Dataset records
(* ===== verification/JsString.v ===== *)
(** * JavaScript string and array operations used by the gateway

    [String.prototype.split] with a one-character separator,
    [Array.prototype.join], [startsWith], [trim] and array indexing, as
    [src/services/mqttService.js] (the router, the default topics) and
    [src/controllers/deviceController.js] (the device listing) use them.
    Strings are sequences of 8-bit characters; the white space that [trim]
    strips is the ASCII part of ECMAScript's (tab, line feed, vertical tab,
    form feed, carriage return, space). *)

From S2P Require Import Prelude.

Module JsString.

(** [s.includes(c)] for a character [c] *)
Fixpoint has_char (c : ascii) (s : string) : bool :=
  match s with
  | EmptyString => false
  | String a s' => if decide (a = c) then true else has_char c s'
  end.

(** [s.split(sep)], [sep] a string of one character: never empty, and
    [""] splits into [[""]]. *)
Fixpoint split (sep : ascii) (s : string) : list string :=
  match s with
  | EmptyString => [EmptyString]
  | String a s' =>
      if decide (a = sep) then EmptyString :: split sep s'
      else match split sep s' with
           | [] => [String a EmptyString]
           | x :: xs => String a x :: xs
           end
  end.

(** [xs.join(sep)] on an array of strings *)
Fixpoint join (sep : string) (xs : list string) : string :=
  match xs with
  | [] => EmptyString
  | x :: xs' =>
      match xs' with
      | [] => x
      | _ :: _ => x +:+ sep +:+ join sep xs'
      end
  end.

(** [s.startsWith(p)] *)
Definition startsWith (p s : string) : bool := String.prefix p s.

(** [s.trimStart()], [s.trimEnd()] and [s.trim()] *)
Fixpoint trimStart (s : string) : string :=
  match s with
  | EmptyString => EmptyString
  | String a s' => if Ascii.is_space a then trimStart s' else s
  end.

Fixpoint trimEnd (s : string) : string :=
  match s with
  | EmptyString => EmptyString
  | String a s' =>
      match trimEnd s' with
      | EmptyString => if Ascii.is_space a then EmptyString else String a EmptyString
      | r => String a r
      end
  end.

Definition trim (s : string) : string := trimEnd (trimStart s).

(** No character of [s] is white space. *)
Fixpoint no_space (s : string) : bool :=
  match s with
  | EmptyString => true
  | String a s' => negb (Ascii.is_space a) && no_space s'
  end.

(** ** Concatenation *)

Lemma sapp_nil_l (s : string) : "" +:+ s = s.
Proof. reflexivity. Qed.

Lemma sapp_cons (a : ascii) (s t : string) :
  String a s +:+ t = String a (s +:+ t).
Proof. reflexivity. Qed.

Lemma sapp_nil_r (s : string) : s +:+ "" = s.
Proof. induction s as [|a s IH]; [done|]. by rewrite sapp_cons, IH. Qed.

Lemma sapp_assoc (s t u : string) : (s +:+ t) +:+ u = s +:+ t +:+ u.
Proof. induction s as [|a s IH]; [done|]. by rewrite !sapp_cons, IH. Qed.

#[export] Hint Rewrite sapp_nil_l sapp_cons sapp_nil_r : js.

Lemma length_sapp (s t : string) :
  String.length (s +:+ t) = String.length s + String.length t.
Proof. induction s as [|a s IH]; simpl; [done|]. by rewrite IH. Qed.

Lemma has_char_app c s t : has_char c (s +:+ t) = has_char c s || has_char c t.
Proof.
  induction s as [|a s IH]; [done|].
  rewrite sapp_cons. simpl. by destruct (decide (a = c)).
Qed.

(** ** [split] *)

Lemma split_nonempty sep s : split sep s <> [].
Proof.
  destruct s as [|a s]; simpl; [done|].
  destruct (decide (a = sep)); [done|]. by destruct (split sep s).
Qed.

Lemma split_length_pos sep s : 0 < length (split sep s).
Proof. pose proof (split_nonempty sep s). destruct (split sep s); simpl; [done|lia]. Qed.

Lemma split_cons_sep sep s : split sep (String sep s) = "" :: split sep s.
Proof. simpl. by rewrite decide_True. Qed.

Lemma split_cons_ne sep a s :
  a <> sep ->
  exists x xs, split sep s = x :: xs /\ split sep (String a s) = String a x :: xs.
Proof.
  intros Hne. simpl. rewrite decide_False by done.
  pose proof (split_nonempty sep s).
  destruct (split sep s) as [|x xs]; [done|]. eauto.
Qed.

(** A string without the separator is one segment. *)
Lemma split_no_sep sep s : has_char sep s = false -> split sep s = [s].
Proof.
  induction s as [|a s IH]; simpl; [done|].
  destruct (decide (a = sep)); [done|]. intros H. by rewrite IH.
Qed.

(** The first separator ends the first segment. *)
Lemma split_app_sep sep s t :
  has_char sep s = false ->
  split sep (s +:+ String sep t) = s :: split sep t.
Proof.
  induction s as [|a s IH]; intros H.
  - rewrite sapp_nil_l. apply split_cons_sep.
  - simpl in H. rewrite sapp_cons. simpl.
    destruct (decide (a = sep)); [done|]. by rewrite IH.
Qed.

(** The head of [split] never contains the separator. *)
Lemma split_head_no_sep sep s x xs :
  split sep s = x :: xs -> has_char sep x = false.
Proof.
  revert x xs. induction s as [|a s IH]; simpl; intros x xs.
  - by intros [= <- <-].
  - destruct (decide (a = sep)) as [->|Hne]; [by intros [= <- <-]|].
    pose proof (split_nonempty sep s).
    destruct (split sep s) as [|y ys] eqn:E; [done|].
    intros [= <- <-]. simpl. rewrite decide_False by done. eauto.
Qed.

(** ** [join] *)

Lemma join_cons sep x y ys :
  join sep (x :: y :: ys) = x +:+ sep +:+ join sep (y :: ys).
Proof. reflexivity. Qed.

Lemma join_singleton sep x : join sep [x] = x.
Proof. reflexivity. Qed.

Lemma join_cons_ne sep x xs :
  xs <> [] -> join sep (x :: xs) = x +:+ sep +:+ join sep xs.
Proof. by destruct xs. Qed.

(** The joined string is as long as each of its parts, and has a
    character for each part that is not empty. *)
Lemma length_join_elem sep xs x :
  x ∈ xs -> String.length x <= String.length (join sep xs).
Proof.
  induction xs as [|y [|z zs] IH]; intros Hx; [by apply elem_of_nil in Hx| |].
  - apply list_elem_of_singleton in Hx as ->. simpl. lia.
  - rewrite join_cons, !length_sapp. apply elem_of_cons in Hx as [->|Hx]; [lia|].
    specialize (IH Hx). lia.
Qed.

Lemma length_join_count sep xs :
  Forall (fun x => 1 <= String.length x) xs -> length xs <= String.length (join sep xs).
Proof.
  induction xs as [|y [|z zs] IH]; intros Hxs; [simpl; lia|by inversion_clear Hxs|].
  rewrite join_cons, !length_sapp. inversion_clear Hxs as [|?? Hy Hzs].
  specialize (IH Hzs). simpl in *. lia.
Qed.

Lemma join_split sep s : join (String sep "") (split sep s) = s.
Proof.
  induction s as [|a s IH]; simpl; [done|].
  pose proof (split_nonempty sep s) as Hne.
  destruct (decide (a = sep)) as [->|Ha].
  - destruct (split sep s) as [|x xs]; [done|].
    rewrite join_cons, IH. reflexivity.
  - destruct (split sep s) as [|x xs]; [done|].
    destruct xs as [|y ys].
    + simpl in *. by rewrite IH.
    + rewrite join_cons in *. by rewrite sapp_cons, IH.
Qed.

(** Round trip: splitting a string at a separator and joining the
    segments with it gives the string back, whatever the string. *)
Theorem join_split_roundtrip sep s : join (String sep "") (split sep s) = s.
Proof. apply join_split. Qed.

(** Round trip the other way: joining segments that do not contain the
    separator and splitting the result gives the segments back. *)
Theorem split_join sep xs :
  xs <> [] -> Forall (fun x => has_char sep x = false) xs ->
  split sep (join (String sep "") xs) = xs.
Proof.
  intros Hne Hall. induction Hall as [|x xs Hx Hxs IH]; [done|].
  destruct xs as [|y ys].
  - simpl. by apply split_no_sep.
  - rewrite join_cons, sapp_cons, sapp_nil_l, split_app_sep by done.
    by rewrite IH.
Qed.

(** ** [startsWith] *)

Lemma prefix_cons a p s : String.prefix (String a p) (String a s) = String.prefix p s.
Proof. simpl. by destruct (ascii_dec a a). Qed.

Lemma startsWith_app p s : startsWith p (p +:+ s) = true.
Proof.
  unfold startsWith. induction p as [|a p IH]; [by destruct s|].
  by rewrite sapp_cons, prefix_cons.
Qed.

Lemma startsWith_inv p s : startsWith p s = true -> exists r, s = p +:+ r.
Proof.
  unfold startsWith. revert s. induction p as [|a p IH]; intros s H.
  - by exists s.
  - destruct s as [|b s]; [done|]. simpl in H.
    destruct (ascii_dec a b) as [->|]; [|done].
    destruct (IH _ H) as [r ->]. by exists r.
Qed.

Lemma startsWith_iff p s : startsWith p s = true <-> exists r, s = p +:+ r.
Proof.
  split; [apply startsWith_inv|]. intros [r ->]. apply startsWith_app.
Qed.

(** ** [trim] *)

Lemma trimStart_no_space s : no_space s = true -> trimStart s = s.
Proof.
  destruct s as [|a s]; simpl; [done|].
  by destruct (Ascii.is_space a).
Qed.

Lemma trimEnd_no_space s : no_space s = true -> trimEnd s = s.
Proof.
  induction s as [|a s IH]; simpl; [done|].
  destruct (Ascii.is_space a); simpl; [done|].
  intros H. rewrite IH by done. by destruct s.
Qed.

Lemma trim_no_space s : no_space s = true -> trim s = s.
Proof.
  intros H. unfold trim. by rewrite trimStart_no_space, trimEnd_no_space.
Qed.

End JsString.

#[export] Hint Rewrite JsString.split_cons_sep JsString.join_split : js.
(* ===== verification/Topics.v ===== *)
(** * The device topic mapper

    Every device is addressed through two topics derived from its
    identifier.  [src/controllers/deviceController.js] derives them in
    [addDevice], [retireDevice], [deleteDevice], [getDevice],
    [sendCommandToDevice] and [bulkAddDevices] by the same two template
    strings, and [listDevices] inverts the derivation on the subscribed
    topics.  [addDevice] validates the identifier by a regular expression. *)

From S2P Require Import Prelude JsString.
Import JsString.

Module Topics.

(** [`octaloop-mdm-in-${deviceId}`] and [`octaloop-mdm-out-${deviceId}`] *)
Definition inQueue (deviceId : string) : string := "octaloop-mdm-in-" +:+ deviceId.
Definition outQueue (deviceId : string) : string := "octaloop-mdm-out-" +:+ deviceId.

(** The character class [[a-zA-Z0-9_-]] *)
Definition id_char (c : ascii) : bool :=
  let n := nat_of_ascii c in
  (97 <=? n) && (n <=? 122) || (65 <=? n) && (n <=? 90)
  || (48 <=? n) && (n <=? 57) || bool_decide (n = 95) || bool_decide (n = 45).

Fixpoint all_id_chars (s : string) : bool :=
  match s with
  | EmptyString => true
  | String c s' => id_char c && all_id_chars s'
  end.

(** [/^[a-zA-Z0-9_-]+$/.test(deviceId)] *)
Definition valid_device_id (deviceId : string) : bool :=
  match deviceId with
  | EmptyString => false
  | String _ _ => all_id_chars deviceId
  end.

(** The inversion [listDevices] performs on one subscribed topic: the device
    identifier and the queue type, when the topic has one of the two
    prefixes and at least four hyphen-separated parts. *)
Definition device_of_subscription (subscription : string)
  : option (string * option string) :=
  if startsWith "octaloop-mdm-in-" subscription
     || startsWith "octaloop-mdm-out-" subscription
  then
    let parts := split "-" subscription in
    if 4 <=? length parts
    then Some (join "-" (drop 3 parts), parts !! 2)
    else None
  else None.

(** ** The derivation *)

Lemma inQueue_inj d d' : inQueue d = inQueue d' -> d = d'.
Proof. unfold inQueue. apply (inj _). Qed.

Lemma outQueue_inj d d' : outQueue d = outQueue d' -> d = d'.
Proof. unfold outQueue. apply (inj _). Qed.

Lemma inQueue_ne_outQueue d d' : inQueue d <> outQueue d'.
Proof. unfold inQueue, outQueue. intros H. discriminate H. Qed.

Lemma startsWith_inQueue d : startsWith "octaloop-mdm-in-" (inQueue d) = true.
Proof. apply startsWith_app. Qed.

Lemma startsWith_outQueue d : startsWith "octaloop-mdm-out-" (outQueue d) = true.
Proof. apply startsWith_app. Qed.

Lemma split_inQueue d :
  split "-" (inQueue d) = "octaloop" :: "mdm" :: "in" :: split "-" d.
Proof.
  unfold inQueue.
  change ("octaloop-mdm-in-" +:+ d)
    with ("octaloop" +:+ String "-" ("mdm" +:+ String "-" ("in" +:+ String "-" d))).
  by rewrite !split_app_sep.
Qed.

Lemma split_outQueue d :
  split "-" (outQueue d) = "octaloop" :: "mdm" :: "out" :: split "-" d.
Proof.
  unfold outQueue.
  change ("octaloop-mdm-out-" +:+ d)
    with ("octaloop" +:+ String "-" ("mdm" +:+ String "-" ("out" +:+ String "-" d))).
  by rewrite !split_app_sep.
Qed.

(** ** The inversion *)

Lemma device_of_inQueue d : device_of_subscription (inQueue d) = Some (d, Some "in").
Proof.
  unfold device_of_subscription.
  rewrite startsWith_inQueue, split_inQueue. simpl.
  rewrite drop_0, join_split. pose proof (split_length_pos "-" d).
  by destruct (length (split "-" d)); [lia|].
Qed.

Lemma device_of_outQueue d : device_of_subscription (outQueue d) = Some (d, Some "out").
Proof.
  unfold device_of_subscription.
  rewrite startsWith_outQueue, orb_true_r, split_outQueue. simpl.
  rewrite drop_0, join_split. pose proof (split_length_pos "-" d).
  by destruct (length (split "-" d)); [lia|].
Qed.

(** C32: Round trip of the topic pair: the inversion [listDevices] applies
    to a subscribed topic recovers, from either topic of a device, the
    identifier it was derived from and the queue type, for every identifier,
    hyphens included. *)
Theorem topic_pair_roundtrip d :
  device_of_subscription (inQueue d) = Some (d, Some "in")
  /\ device_of_subscription (outQueue d) = Some (d, Some "out").
Proof. split; [apply device_of_inQueue | apply device_of_outQueue]. Qed.

(** The derivation of the topic pair is injective and its two topics
    never coincide, neither for one device nor across devices. *)
Theorem topic_pair_distinct d d' :
  (inQueue d = inQueue d' -> d = d')
  /\ (outQueue d = outQueue d' -> d = d')
  /\ inQueue d <> outQueue d'.
Proof.
  split_and!; [apply inQueue_inj | apply outQueue_inj | apply inQueue_ne_outQueue].
Qed.

(** Only device topics are inverted, and to the identifier they were
    derived from: what the listing reports as a device has one of its two
    topics subscribed. *)
Lemma device_of_subscription_inv s d ty :
  device_of_subscription s = Some (d, ty) ->
  (s = inQueue d /\ ty = Some "in") \/ (s = outQueue d /\ ty = Some "out").
Proof.
  intros H. assert (exists r, s = inQueue r \/ s = outQueue r) as [r [-> | ->]].
  { unfold device_of_subscription in H.
    destruct (startsWith "octaloop-mdm-in-" s) eqn:Ein;
      [apply startsWith_inv in Ein as [r ->]; eauto|].
    destruct (startsWith "octaloop-mdm-out-" s) eqn:Eout;
      [apply startsWith_inv in Eout as [r ->]; eauto | done]. }
  - rewrite device_of_inQueue in H. injection H as <- <-. by left.
  - rewrite device_of_outQueue in H. injection H as <- <-. by right.
Qed.

(** The guard [parts.length >= 4] of the listing never fails on a
    topic that has one of the two prefixes: its else branch is dead. *)
Lemma device_of_subscription_is_Some s :
  startsWith "octaloop-mdm-in-" s || startsWith "octaloop-mdm-out-" s = true ->
  is_Some (device_of_subscription s).
Proof.
  intros [H|H]%orb_true_iff; apply startsWith_inv in H as [r ->].
  - fold (inQueue r). rewrite device_of_inQueue. eauto.
  - fold (outQueue r). rewrite device_of_outQueue. eauto.
Qed.

(** ** Validation *)

Lemma valid_device_id_nonempty d : valid_device_id d = true -> d <> "".
Proof. by destruct d. Qed.

Lemma all_id_chars_app s t : all_id_chars (s +:+ t) = all_id_chars s && all_id_chars t.
Proof.
  induction s as [|a s IH]; [done|].
  rewrite sapp_cons. simpl. by rewrite IH, andb_assoc.
Qed.

(** An identifier the validation accepts is not empty and contains no
    character outside letters, digits, underscore and hyphen: no topic
    separator, no wildcard, no white space. *)
Theorem valid_device_id_no_char d c :
  id_char c = false -> valid_device_id d = true -> has_char c d = false.
Proof.
  intros Hc Hd. assert (all_id_chars d = true) as Hall by by destruct d.
  clear Hd. induction d as [|a d IH]; [done|].
  simpl in *. apply andb_true_iff in Hall as [Ha Hall].
  destruct (decide (a = c)) as [->|]; [congruence | auto].
Qed.

(** The default topic is not a device topic. *)
Lemma default_topic_not_device : device_of_subscription "octaloop-mdm-in" = None.
Proof. reflexivity. Qed.

Lemma valid_device_id_no_char_witness : has_char "/" "dev_1-A" = false.
Proof. by apply valid_device_id_no_char. Defined.

End Topics.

TO DO: Read the lines above. Gather those in which the string "change" is found.

EXERCISE OUTPUT:
  change ("octaloop-mdm-in-" +:+ d)
  change ("octaloop-mdm-out-" +:+ d)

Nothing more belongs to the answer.